Quote Originally Posted by Ken White View Post
Read your earlier post. If one has to have Armor, then I agree with your approach. Since I'm not the Emperor, I guess we'll have Armor but I'm not a fan. I fully understand what it is and what it does and I do agree with it in an Iraq-like situation; I agree less with it for dismounted troops in Afghanistan. As I said above, if we end up in a jungle somewhere, there will be no armor worn (not after the first few weeks of heat casualties anyway). Individual armor impedes troop mobility, in some situations, the benefit is worth it, in others it will not be. METT-TC again...
Ken, I couldn't agree with you more. Even within Iraq, different situations require different levels of protection. In Ramadi, summer 2006 timeframe, wearing an MTV with ESAPIs and ESBIs makes a fair amount of sense. In rural Habbaniyah, trying to keep up with IA patrols in 120° heat, it made no sense at all. GOs have completely removed the ability of company grade officers to make those kinds of decisions, which goes with your second point below.

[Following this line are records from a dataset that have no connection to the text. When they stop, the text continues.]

(** An address without an at sign makes the scoring throw; the caller still
    gets the low-risk default. *)
Example malformed_email_fails_open :
  _calculateRiskScore RiskExamples.oddProfile (Some []) RiskExamples.now
  = Throws "TypeError"
  /\ (assessUserRisk RiskExamples.oddEnv "eve" RiskExamples.now ∅).1
     = assessmentError RiskExamples.now.
Proof. split; reflexivity. Qed.

End FailOpen.

(** * Further properties of the loyalty ledger *)

Module LedgerExtra.
Import Loyalty LoyaltyService Notions.

(** The entry and the account a successful credit writes. *)
Definition creditTx (now points : Z) (why : string) (md : Metadata)
  : Transaction :=
  {| id := pretty now; amount := points; reason := why; createdAt := now;
     expiresAt := now + Config.expirationDays * msPerDay; status := ACTIVE;
     relatedProductId := productId md; relatedPaymentId := paymentId md;
     actionBy := None |}.

Definition credited (now points : Z) (why : string) (md : Metadata)
    (l : Account) : Account :=
  {| userName := userName l; totalPoints := totalPoints l + points;
     lifetimePoints := lifetimePoints l + points;
     level := _calculateLoyaltyLevel (lifetimePoints l + points);
     transactions := Some (txList l ++ [creditTx now points why md]);
     lastUpdated := now; _expiredPoints := _expiredPoints l |}.

(** The entry and the account a successful debit writes. *)
Definition debitTx (now points : Z) (why : string) (md : Metadata)
  : Transaction :=
  {| id := pretty now; amount := - points; reason := why; createdAt := now;
     expiresAt := now + 365 * msPerDay; status := USED;
     relatedProductId := productId md; relatedPaymentId := paymentId md;
     actionBy := adminId md |}.

Definition debited (now points : Z) (why : string) (md : Metadata)
    (l : Account) : Account :=
  {| userName := userName l; totalPoints := totalPoints l - points;
     lifetimePoints := lifetimePoints l; level := level l;
     transactions := Some (txList l ++ [debitTx now points why md]);
     lastUpdated := now; _expiredPoints := _expiredPoints l |}.

(** The accounts an operation at [now] can write under [uid]. *)
Inductive Produces (now : Z) (w : World) (uid : string) : Account -> Prop :=
| ProducesCredit l points why md :
    loyalties w !! uid = Some l -> 0 < points ->
    Produces now w uid (credited now points why md l)
| ProducesFirstCredit profile points why md :
    loyalties w !! uid = None -> 0 < points ->
    Produces now w uid (credited now points why md (newAccount profile now))
| ProducesDebit l points why md :
    loyalties w !! uid = Some l -> 0 < points <= totalPoints l ->
    Produces now w uid (debited now points why md l)
| ProducesSweep l txs :
    loyalties w !! uid = Some l -> transactions l = Some txs ->
    0 < expiredSum now txs ->
    Produces now w uid (sweptAccount now l txs).

Definition ledgerSum (txs : list Transaction) : Z :=
  foldr (fun tx sum => amount tx + sum) 0 txs.

(** The balance is the sum of the entries of the account. *)
Definition balanced (l : Account) : Prop :=
  totalPoints l = ledgerSum (txList l).

(** The stored tier is the tier of the stored lifetime points. *)
Definition tiered (l : Account) : Prop :=
  level l = _calculateLoyaltyLevel (lifetimePoints l).

(** The virtual property [activePoints] of the account schema: the sum of
    the entries that are ACTIVE and expire after [now]. *)
Definition isLive (now : Z) (tx : Transaction) : bool :=
  bool_decide (status tx = ACTIVE) && (now <? expiresAt tx).

Definition activePoints (now : Z) (l : Account) : Z :=
  ledgerSum (filter (fun tx => isLive now tx = true) (txList l)).

(** Most recent first. *)
Definition newerFirst (a b : TxView.t) : Prop := TxView.date b <= TxView.date a.

End LedgerExtra.

Module LedgerExtraExamples.
Import Loyalty.

(** An account whose balance and tier do not match its entries and its
    lifetime points. *)
Definition staleAccount : Account :=
  {| userName := "rui"; totalPoints := 5; lifetimePoints := 2500;
     level := 1; transactions := Some []; lastUpdated := 0;
     _expiredPoints := None |}.

Definition mixedWorld : World :=
  {| payments := ∅; products := ∅;
     loyalties := {[ "u1" := Examples.anaAccount; "u2" := staleAccount ]};
     users := ∅; activities := [] |}.

End LedgerExtraExamples.

Section LedgerEquations.
Import Loyalty LoyaltyService Notions LedgerExtra.

Lemma addPoints_existing (uid : string) (points : Z) (why : string)
    (md : Metadata) (now : Z) (w : World) (l : Account) :
  0 < points ->
  loyalties w !! uid = Some l ->
  addPoints uid points why md now w
  = (AddOk (totalPoints l + points)
       (_calculateLoyaltyLevel (lifetimePoints l + points)),
     saveLoyalty uid (credited now points why md l) w).
Proof.
  intros Hp Hl. unfold addPoints. apply Z.leb_gt in Hp. by rewrite Hp, Hl.
Qed.
(** * The protocol engine of the UHF RFID reader driver (src/rfid/reader.py)

    A shallow embedding of [Reader] and of the three transports of
    src/rfid/transport.py, with the properties of the engine that the
    specification states about them.

    Bytes are integers ([Z], a received byte lies in 0..255), byte strings are
    lists.  Python exceptions are explicit: every operation returns a
    [result] together with the reader it leaves behind, so that what was
    written before an exception stays written.  Generators are explicit
    machines: a program point at which the generator is suspended, and a
    function that resumes it. *)

From Stdlib Require Import ZArith List Bool Lia.
From Stdlib Require String.
Import ListNotations.
Open Scope Z_scope.

(** ** Byte strings the way Python handles them *)

Definition bytes := list Z.

Definition len (b : bytes) : Z := Z.of_nat (length b).

(** A slice bound: negative bounds count from the end, and bounds are clamped
    to the string. *)
Definition norm_index (n i : Z) : Z :=
  if i <? 0 then Z.max 0 (i + n) else Z.min i n.

(** [b[lo:hi]] *)
Definition py_slice (b : bytes) (lo hi : Z) : bytes :=
  let lo' := norm_index (len b) lo in
  let hi' := norm_index (len b) hi in
  firstn (Z.to_nat (hi' - lo')) (skipn (Z.to_nat lo') b).

(** [b[i]], [None] standing for IndexError. *)
Definition py_index (b : bytes) (i : Z) : option Z :=
  let i' := if i <? 0 then i + len b else i in
  if i' <? 0 then None else nth_error b (Z.to_nat i').

(** [int.from_bytes(b, "big")] *)
Definition int_from_bytes_big (b : bytes) : Z :=
  fold_left (fun acc x => acc * 256 + x) b 0.

(** [v.to_bytes(n, "big")]; [None] standing for OverflowError. *)
Fixpoint be_digits (n : nat) (v : Z) : bytes :=
  match n with
  | O => []
  | S n' => be_digits n' (v / 256) ++ [v mod 256]
  end.

Definition to_bytes_big (n : nat) (v : Z) : option bytes :=
  if (0 <=? v) && (v <? 256 ^ Z.of_nat n) then Some (be_digits n v) else None.

Definition is_byte (v : Z) : bool := (0 <=? v) && (v <? 256).

(** ** Exceptions and results *)

Inductive exn : Type :=
| USBError | TimeoutError | ValueError | IndexError | AssertionError
| OverflowError
| ConstructorError   (* raised inside a constructor of rfid.response *)
| SerialException    (* raised by [serial.write] *)
| OSError.           (* raised by [socket.sendall] *)

Inductive result (A : Type) : Type :=
| Ok (a : A)
| Raise (e : exn).
Arguments Ok {A} a.
Arguments Raise {A} e.

(** ** Transports (src/rfid/transport.py)

    What the device sends is a script: a list of bursts of bytes and of
    silences that last longer than the read timeout.  A USB burst is one bulk
    packet.  On a serial line and on a socket a burst that has arrived waits
    in the input buffer [inbuf] until it is read (or flushed).  A script that
    has run out is a device that stays silent.  [log] records, in order, the
    calls of [write_bytes] and of [clear_buffer].

    What a write meets is a script too: a call of [write_bytes] returns, or
    raises ([sendall] and [serial.write] raise on an error or on a write
    timeout, [UsbTransport.write_bytes] raises USBError and asserts that the
    endpoint took every byte).  [tx] lists the outcomes of the calls to come;
    when it has run out, every write is taken.  A call that raises is
    recorded in [log] like one that returns. *)

Inductive ConnectionType : Type := SERIAL | USB | TCP_IP.

Inductive RxEvent : Type :=
| Data (b : bytes)
| Silence.

Inductive IoOp : Type :=
| Written (b : bytes)
| Cleared.

Inductive TxEvent : Type :=
| Sent
| Refused (e : exn).

Record Transport : Type := mkLine {
  connection_type : ConnectionType;
  inbuf : bytes;
  rx : list RxEvent;
  log : list IoOp;
  tx : list TxEvent
}.

(** A transport that takes every write. *)
Abbreviation mkTransport k b s l := (mkLine k b s l []).

(** [serial.read(n)]: blocks until [n] bytes are there or the timeout
    expires, and then returns what it has. *)
Fixpoint serial_read (n : nat) (buf : bytes) (script : list RxEvent)
  : bytes * bytes * list RxEvent :=
  if (n <=? length buf)%nat then (firstn n buf, skipn n buf, script)
  else match script with
       | Data b :: rest => serial_read n (buf ++ b) rest
       | Silence :: rest => (buf, [], rest)
       | [] => (buf, [], [])
       end.

(** [socket.recv(n)]: returns as soon as some bytes are there, at most [n];
    raises on a timeout. *)
Definition tcp_recv (n : nat) (buf : bytes) (script : list RxEvent)
  : result bytes * bytes * list RxEvent :=
  match buf with
  | _ :: _ => (Ok (firstn n buf), skipn n buf, script)
  | [] => match script with
          | Data b :: rest => (Ok (firstn n b), skipn n b, rest)
          | Silence :: rest => (Raise TimeoutError, [], rest)
          | [] => (Raise TimeoutError, [], [])
          end
  end.

(** [ep_in.read(max_packet_size)]: one bulk packet, or USBError on a
    timeout. *)
Definition usb_read (script : list RxEvent) : result bytes * list RxEvent :=
  match script with
  | Data b :: rest => (Ok b, rest)
  | Silence :: rest => (Raise USBError, rest)
  | [] => (Raise USBError, [])
  end.

(** [Transport.read_bytes]; the USB variant takes no length. *)
Definition read_bytes (length : Z) (t : Transport) : result bytes * Transport :=
  match connection_type t with
  | USB =>
      let '(r, script) := usb_read (rx t) in
      (r, mkLine USB (inbuf t) script (log t) (tx t))
  | SERIAL =>
      let '(b, buf, script) := serial_read (Z.to_nat length) (inbuf t) (rx t) in
      (Ok b, mkLine SERIAL buf script (log t) (tx t))
  | TCP_IP =>
      let '(r, buf, script) := tcp_recv (Z.to_nat length) (inbuf t) (rx t) in
      (r, mkLine TCP_IP buf script (log t) (tx t))
  end.

(** What the next call of [write_bytes] meets. *)
Definition write_outcome (t : Transport) : result unit :=
  match tx t with
  | Refused e :: _ => Raise e
  | _ => Ok tt
  end.

(** [Transport.write_bytes] *)
Definition write_bytes (b : bytes) (t : Transport) : result unit * Transport :=
  (write_outcome t,
   mkLine (connection_type t) (inbuf t) (rx t) (log t ++ [Written b])
     (tl (tx t))).

(** [clear_buffer] is [pass] for USB and TCP; the serial one resets the input
    buffer. *)
Definition clear_buffer (t : Transport) : Transport :=
  match connection_type t with
  | SERIAL => mkLine SERIAL [] (rx t) (log t ++ [Cleared]) (tx t)
  | k => mkLine k (inbuf t) (rx t) (log t ++ [Cleared]) (tx t)
  end.

(** ** The reader and its monad *)

Record Reader : Type := mkReader {
  transport : Transport;
  is_inventory : bool
}.

Definition M (A : Type) : Type := Reader -> result A * Reader.

Definition ret {A} (a : A) : M A := fun r => (Ok a, r).
Definition raise {A} (e : exn) : M A := fun r => (Raise e, r).
Definition bind {A B} (m : M A) (k : A -> M B) : M B :=
  fun r => match m r with
           | (Ok a, r') => k a r'
           | (Raise e, r') => (Raise e, r')
           end.

Notation "x <- m ;; k" := (bind m (fun x => k))
  (at level 61, m at next level, right associativity).
Notation "m ;;; k" := (bind m (fun _ => k))
  (at level 61, right associativity).

(** [try: m except (es): h] *)
Definition try_except {A} (m : M A) (caught : exn -> bool) (h : M A) : M A :=
  fun r => match m r with
           | (Raise e, r') => if caught e then h r' else (Raise e, r')
           | ok => ok
           end.

Definition usb_or_timeout (e : exn) : bool :=
  match e with USBError | TimeoutError => true | _ => false end.

Definition assert (c : bool) : M unit :=
  if c then ret tt else raise AssertionError.

Definition index (b : bytes) (i : Z) : M Z :=
  match py_index b i with Some v => ret v | None => raise IndexError end.

Definition set_is_inventory (v : bool) : M unit :=
  fun r => (Ok tt, mkReader (transport r) v).

Definition transport_read_bytes (length : Z) : M bytes :=
  fun r => let '(res, t) := read_bytes length (transport r) in
           (res, mkReader t (is_inventory r)).

Definition transport_write_bytes (b : bytes) : M unit :=
  fun r => let '(res, t) := write_bytes b (transport r) in
           (res, mkReader t (is_inventory r)).

Definition transport_clear_buffer : M unit :=
  fun r => (Ok tt, mkReader (clear_buffer (transport r)) (is_inventory r)).

(** ** What reader.py imports from modules that are not part of the sources

    rfid.command, rfid.response, rfid.status and rfid.reader_settings are
    imported by reader.py; the engine is stated over any contents of them. *)

(** Modelled from the spec: the enumeration [WorkMode] of
    rfid.reader_settings, with the members the specification names; the
    engine only compares a work mode with ANSWER_MODE. *)
Inductive WorkMode : Type := ANSWER_MODE | ACTIVE_MODE | TRIGGER_MODE.

Inductive response_class : Type :=
| ClsResponse | ClsReaderSettings | ClsReadMemory | ClsWriteMemory
| ClsLockMemory | ClsKillTag | ClsInventory.

(** Modelled from the spec: the enumeration [StopAfter] of
    rfid.reader_settings. *)
Inductive StopAfter : Type := TIME | NUMBER.

Record AnswerModeInventoryParameter : Type := mkAnswerModeInventoryParameter {
  stop_after : StopAfter;
  value : Z
}.

(** The constants, enumerations and constructors of the absent modules, as
    parameters of the engine. *)
Class Catalog : Type := {
  HEADER : Z;
  (** [CommandRequest(v)] succeeds *)
  is_CommandRequest : Z -> bool;
  SET_POWER : Z;
  GET_ALL_PARAM : Z;
  SELECT_MASK : Z;
  READ_ISO_TAG : Z;
  WRITE_ISO_TAG : Z;
  LOCK_ISO_TAG : Z;
  KILL_ISO_TAG : Z;
  INVENTORY_ISO_CONTINUE : Z;
  INVENTORY_STOP : Z;
  (** [InventoryStatus(v)] succeeds *)
  is_InventoryStatus : Z -> bool;
  InventoryStatus_SUCCESS : Z;
  InventoryStatus_NO_COUNT_LABEL : Z;
  Status_NO_COUNT_LABEL : Z;
  (** [stop_after.value] *)
  StopAfter_value : StopAfter -> Z;
  (** [Command(opcode, data=data).serialize()] *)
  serialize : Z -> bytes -> bytes;
  (** the constructor of a response class on the raw bytes: the [status]
      attribute of the object, or the exception it raises *)
  response_init : response_class -> option bytes -> result Z
}.

(** A typed response, as far as the engine looks at it. *)
Record Response : Type := mkResponse {
  cls : response_class;
  raw : option bytes;
  status : Z
}.

Section Engine.

Context {C : Catalog}.

Definition construct (k : response_class) (raw_response : option bytes) : M Response :=
  match response_init k raw_response with
  | Ok s => ret (mkResponse k raw_response s)
  | Raise e => raise e
  end.

(** [CommandRequest(v)]: the member with value [v], or ValueError. *)
Definition CommandRequest (v : Z) : option Z :=
  if is_CommandRequest v then Some v else None.

Definition InventoryStatus (v : Z) : M Z :=
  if is_InventoryStatus v then ret v else raise ValueError.

(** *** [Reader.__send_request] *)
Definition send_request (opcode : Z) (data : bytes) (clear : bool) : M unit :=
  let serialized := serialize opcode data in
  (if clear then transport_clear_buffer else ret tt) ;;;
  transport_write_bytes serialized.

(** *** [Reader.__receive_response] *)

(** [while len(raw_resp) < all_len: raw_resp += self.transport.read_bytes()],
    unfolded along the script: each unfolding is one [read_bytes()]. *)
Fixpoint usb_read_until (all_len : Z) (raw_resp : bytes) (script : list RxEvent)
  : result bytes * list RxEvent :=
  if len raw_resp <? all_len then
    match script with
    | Data b :: rest => usb_read_until all_len (raw_resp ++ b) rest
    | Silence :: rest => (Raise USBError, rest)
    | [] => (Raise USBError, [])
    end
  else (Ok raw_resp, script).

Quote Originally Posted by Ken White View Post
I also agree with you on the entrenching tool but I submit two thoughts for consideration:

- The US does not defend well; we are very poor at it. We don't dig well, partly because we can't do it in training at home station due to environmental constraints (unlikely to change for the better) and partly because you have to almost beat Americans to get them to dig. Recall that every memorable British battle is a defensive one; virtually every one of ours is an attack. The upshot of all that is one thing and you can add that the days when the defense offered advantages are, I think going or gone. If you're static you can be made dead too easily. Sometimes a limited defense cannot be helped but it should be avoided by us if possible.

- Initiative and agility are tenets of our doctrine; yet we go out of our way to stifle the former and impede the latter with too much stuff and nonsense.

We really need to change that latter problem to preclude the former one.
I agree that we don't do defensive ops well, but I don't know that the advantages of the defense are gone. Also, I'm not talking about long-term field fortifications for a static defense, I'm talking about digging in when forced to go static for short periods of time. My company commander had us dig everytime we stopped in OIF I. Even a shallow hole provides better frag protection than leg armor.

Quote Originally Posted by Fuchs
Firefights (direct fire) produce lots of fragments - 40mm, rifle grenades, hand grenades, recoilless weapons, spalling cover. Anti-frag is not only indirect fires.
Light infantry depends on its leg mobility - a perforated leg is a real problem on patrol or when attempting to break contact.
Agreed that leg mobility is very important - but providing infantrymen with leg protection will make them no longer "light" infantry, and will reduce their mobility to the point where you might as well treat them as heavy infantry. I don't believe the current state of body armor technology is capable of producing frag-resistant chaps that will not be a significant impediment to mobility.